* [Data to use]
(** The ids whose setup belongs to [user], as the first [forEach] of
    [cleanupUserSetups] collects them.  (A JavaScript Map is walked in
    insertion order; the order only shows in the order of the log lines.) *)
Definition setupsOf (user : string) (m : gmap string Setup) : list string :=
  (filter (fun p => username p.2 = user) (map_to_list m)).*1.

Definition cleanupUserSetups (user : string) : M nat :=
  st ← get;
  let toDelete := setupsOf user (pendingSetups st) in
  forEach toDelete (fun setupId =>
    pendingSetups_delete setupId ;;
    log Info "Cleaned up old MFA setup") ;;
  mret (List.length toDelete).

(** What [speakeasy.generateSecret] and [uuidv4] draw. *)
Record Drawn := mkDrawn {
  base32 : string;
  otpauth_url : string;
  uuid : string
}.

Record SetupInfo := mkSetupInfo {
  setupId : string;
  info_secret : string;
  qrCodeUrl : string
}.

Definition generateSecret (d : Drawn) (user : string) : M SetupInfo :=
  log Info "Generating MFA secret" ;;
  cleanedCount ← cleanupUserSetups user;
  (if (0 <? cleanedCount)%nat
   then log Info "Cleaned up old setups before generating new one"
   else mret tt) ;;
  t ← Date_now;
  pendingSetups_set (uuid d) (mkSetup user (base32 d) t) ;;
  log Info "MFA secret generated" ;;
  setTimeout (uuid d) (30 * 60 * 1000) ;;
  mret (mkSetupInfo (uuid d) (base32 d) (otpauth_url d)).

Definition speakeasy_totp_verify (s token : string) (window time : Z) : M bool :=
  emit (TotpVerifyCall s token window time) ;;
  lift (Speakeasy.totp_verify s token window time).

Definition speakeasy_totp (s : string) (time : Z) : M string :=
  emit (TotpCall s time) ;;
  lift (Speakeasy.totp s time).

Definition verifyToken (user token : string) : M bool :=
  s ← userSecrets_get user;
  if negb (truthy s) then
    log Warn "No MFA secret found for user" ;;
    mret false
  else
    let s := default EmptyString s in
    let cleanToken := strip_non_digits token in
    if negb (String.length cleanToken =? 6)%nat then
      log Warn "Invalid token length" ;;
      mret false
    else
      t ← Date_now;
      let utcTime := t / 1000 in
      verified ← speakeasy_totp_verify s cleanToken 2 utcTime;
      _ ← speakeasy_totp s utcTime;
      log Info "MFA token verification" ;;
      mret verified.

Record CompleteResult := mkResult {
  success : bool;
  error : option string
}.

Definition completeMFASetup (setupId token : string) : M CompleteResult :=
  log Info "Completing MFA setup" ;;
  setup ← pendingSetups_get setupId;
  match setup with
  | None =>
      log Warn "Invalid or expired MFA setup ID" ;;
      mret (mkResult false (Some "Invalid or expired setup"))
  | Some setup =>
      let cleanToken := strip_non_digits token in
      if negb (String.length cleanToken =? 6)%nat then
        log Warn "Invalid token length during setup" ;;
        mret (mkResult false (Some "Token must be 6 digits"))
      else
        t ← Date_now;
        let utcTime := t / 1000 in
        verified ← speakeasy_totp_verify (secret setup) cleanToken 2 utcTime;
        if negb verified then
          _ ← speakeasy_totp (secret setup) utcTime;
          log Warn "Invalid MFA token during setup" ;;
          mret (mkResult false
                  (Some "Invalid token - please check your authenticator app time sync"))
        else
          userSecrets_set (username setup) (secret setup) ;;
          pendingSetups_delete setupId ;;
          saveToFile ;;
          log Info "MFA setup completed" ;;
          mret (mkResult true None)
  end.

Definition hasMFAEnabled (user : string) : M bool := userSecrets_has user.

Record MFAStatus := mkStatus { enabled : bool; setupRequired : bool }.

Definition getMFAStatus (user : string) : M MFAStatus :=
  e ← hasMFAEnabled user;
  r ← hasMFAEnabled user;
  mret (mkStatus e (negb r)).

Definition resetMFA (user : string) : M bool :=
  hadMFA ← userSecrets_has user;
  userSecrets_delete user ;;
  saveToFile ;;
  log Info "MFA reset for user" ;;
  mret hadMFA.

Definition generateCurrentToken (s : string) : M string :=
  t ← Date_now;
  speakeasy_totp s (t / 1000).

(** The remainder of JavaScript's [%]: it has the sign of the dividend. *)
Definition js_rem (a b : Z) : Z := Z.rem a b.

Record TimeInfo := mkTimeInfo {
  utcTimestamp : Z;
  utcTime : string;
  localTime : string;
  timeStep : Z;
  timeRemaining : Z;
  stepDuration : Z;
  timezone : string
}.

Section TimeInfo.

(** [new Date(ms).toISOString()] and the name
    [process.env.TZ || Intl.DateTimeFormat().resolvedOptions().timeZone]. *)
Variable toISOString : Z -> string.
Variable timezone_name : string.

Definition getTimeInfo : M TimeInfo :=
  now ← Date_now;
  let utcTime := now / 1000 in
  let timeStep := utcTime / 30 in
  let timeRemaining := 30 - js_rem utcTime 30 in
  mret (mkTimeInfo utcTime (toISOString (utcTime * 1000)) (toISOString now)
          timeStep timeRemaining 30 timezone_name).

End TimeInfo.

(** *** The event loop

    [advance], [step] and [run] describe the schedule on which every
    callback runs as soon as it is due; [Event] and [play] further down
    leave the schedule of the callbacks open.

    A timer callback of [generateSecret], when it runs. *)
Definition expire (setupId : string) : M unit :=
  pendingSetups_delete setupId ;;
  log Info "Auto-cleaned expired MFA setup".

(** The clock reaches [t]: the callbacks due by then run, in the order
    they were registered, before anything else is handled at [t]. *)
Definition advance (t : Z) : M unit :=
  st ← get;
  let due := filter (fun p => p.1 <= t) (timers st) in
  put (mkState (pendingSetups st) (userSecrets st)
         (filter (fun p => ~ p.1 <= t) (timers st)) t) ;;
  forEach due (fun p => expire p.2).

(** The calls the routes make into the manager. *)
Inductive Call :=
| CallGenerate (d : Drawn) (user : string)
| CallComplete (setupId token : string)
| CallCleanup (user : string)
| CallVerify (user token : string)
| CallReset (user : string).

Inductive Reply :=
| ReplySetup (i : SetupInfo)
| ReplyComplete (r : CompleteResult)
| ReplyCount (n : nat)
| ReplyBool (b : bool).

Definition perform (c : Call) : M Reply :=
  match c with
  | CallGenerate d user => i ← generateSecret d user; mret (ReplySetup i)
  | CallComplete setupId token => r ← completeMFASetup setupId token; mret (ReplyComplete r)
  | CallCleanup user => n ← cleanupUserSetups user; mret (ReplyCount n)
  | CallVerify user token => b ← verifyToken user token; mret (ReplyBool b)
  | CallReset user => b ← resetMFA user; mret (ReplyBool b)
  end.

(** A call handled at time [t]. *)
Definition step (t : Z) (c : Call) : M Reply := advance t ;; perform c.

(** A history of calls.  A call that throws ends its own request only:
    the server goes on with the state the call left. *)
Fixpoint run (evs : list (Z * Call)) (st : State) : State :=
  match evs with
  | [] => st
  | (t, c) :: evs' => run evs' (state_of (step t c st))
  end.
(** * The shardcast downloader loop of prime-rl

    A shallow embedding of [main] in
    [src/zeroband/inference/shardcast_downloader.py]: the polling loop that
    plans a set of target versions from the remote catalog, fetches the ones
    that are not on disk yet, keeps a set of missing versions to retry and
    deletes the version that fell out of the retention horizon.

    The loop is written in a small state-and-exception monad.  The store
    holds the three local variables of [main] that change
    ([logged_versions], [missing_versions], [backlog_version]), the state of
    the outside world (the remote side behind the [ClientNode] and the files
    under [output_dir]) and the trace of what the loop did: the log records
    it emitted and the calls it made to the client and to the filesystem. *)

From stdpp Require Import base decidable countable gmap sets list sorting strings.
From Stdlib Require Import ZArith Lia.

Open Scope Z_scope.

(** ** Python values used by the loop *)

(** [sorted(xs)] on integers. *)
Definition sorted (xs : list Z) : list Z := merge_sort Z.le xs.

(** [xs[start:]]: a negative [start] counts from the end, and both ends are
    clamped to the list. *)
Definition slice_from {A} (xs : list A) (start : Z) : list A :=
  let n := Z.of_nat (length xs) in
  let lo := if start <? 0 then Z.max (start + n) 0 else Z.min start n in
  drop (Z.to_nat lo) xs.

(** Exceptions, as far as the handlers of the loop tell them apart:
    [except FileNotFoundError] and [except Exception].  What is not an
    [Exception] (an interrupt, a kill) ends the process from outside and is
    not part of the model. *)
Inductive exn : Type :=
  | FileNotFoundError
  | OtherException (name : string).

Inductive outcome (A : Type) : Type :=
  | Normal (a : A)
  | Raised (e : exn).
Arguments Normal {A} a.
Arguments Raised {A} e.

(** ** Files under [output_dir]

    [step_{v}] is the directory of version [v]; it holds the payload
    [step_{v}/model.safetensors] and the marker [step_{v}/stable]. *)
Inductive path : Type :=
  | step_dir (v : Z)
  | model_safetensors (v : Z)
  | stable (v : Z).

#[global] Instance path_eq_dec : EqDecision path.
Proof. solve_decision. Defined.

Definition path_code (p : path) : Z + (Z + Z) :=
  match p with
  | step_dir v => inl v
  | model_safetensors v => inr (inl v)
  | stable v => inr (inr v)
  end.

Definition path_of_code (c : Z + (Z + Z)) : path :=
  match c with
  | inl v => step_dir v
  | inr (inl v) => model_safetensors v
  | inr (inr v) => stable v
  end.

#[global] Instance path_countable : Countable path.
Proof.
  apply (inj_countable' path_code path_of_code).
  intros []; reflexivity.
Defined.

(** The directory a file lives in. *)
Definition parent (p : path) : path :=
  match p with
  | step_dir v | model_safetensors v | stable v => step_dir v
  end.

(** ** What the loop logs and calls *)

Inductive level : Type := INFO | WARNING.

* [Exercise objective] Using the data above, reproduce exactly the lines between those holding "Definition hasMFAEnabled (user" and "r ← hasMFAEnabled user;", inclusive, and no others.

* [Finished task]
Definition hasMFAEnabled (user : string) : M bool := userSecrets_has user.

Record MFAStatus := mkStatus { enabled : bool; setupRequired : bool }.

Definition getMFAStatus (user : string) : M MFAStatus :=
  e ← hasMFAEnabled user;
  r ← hasMFAEnabled user;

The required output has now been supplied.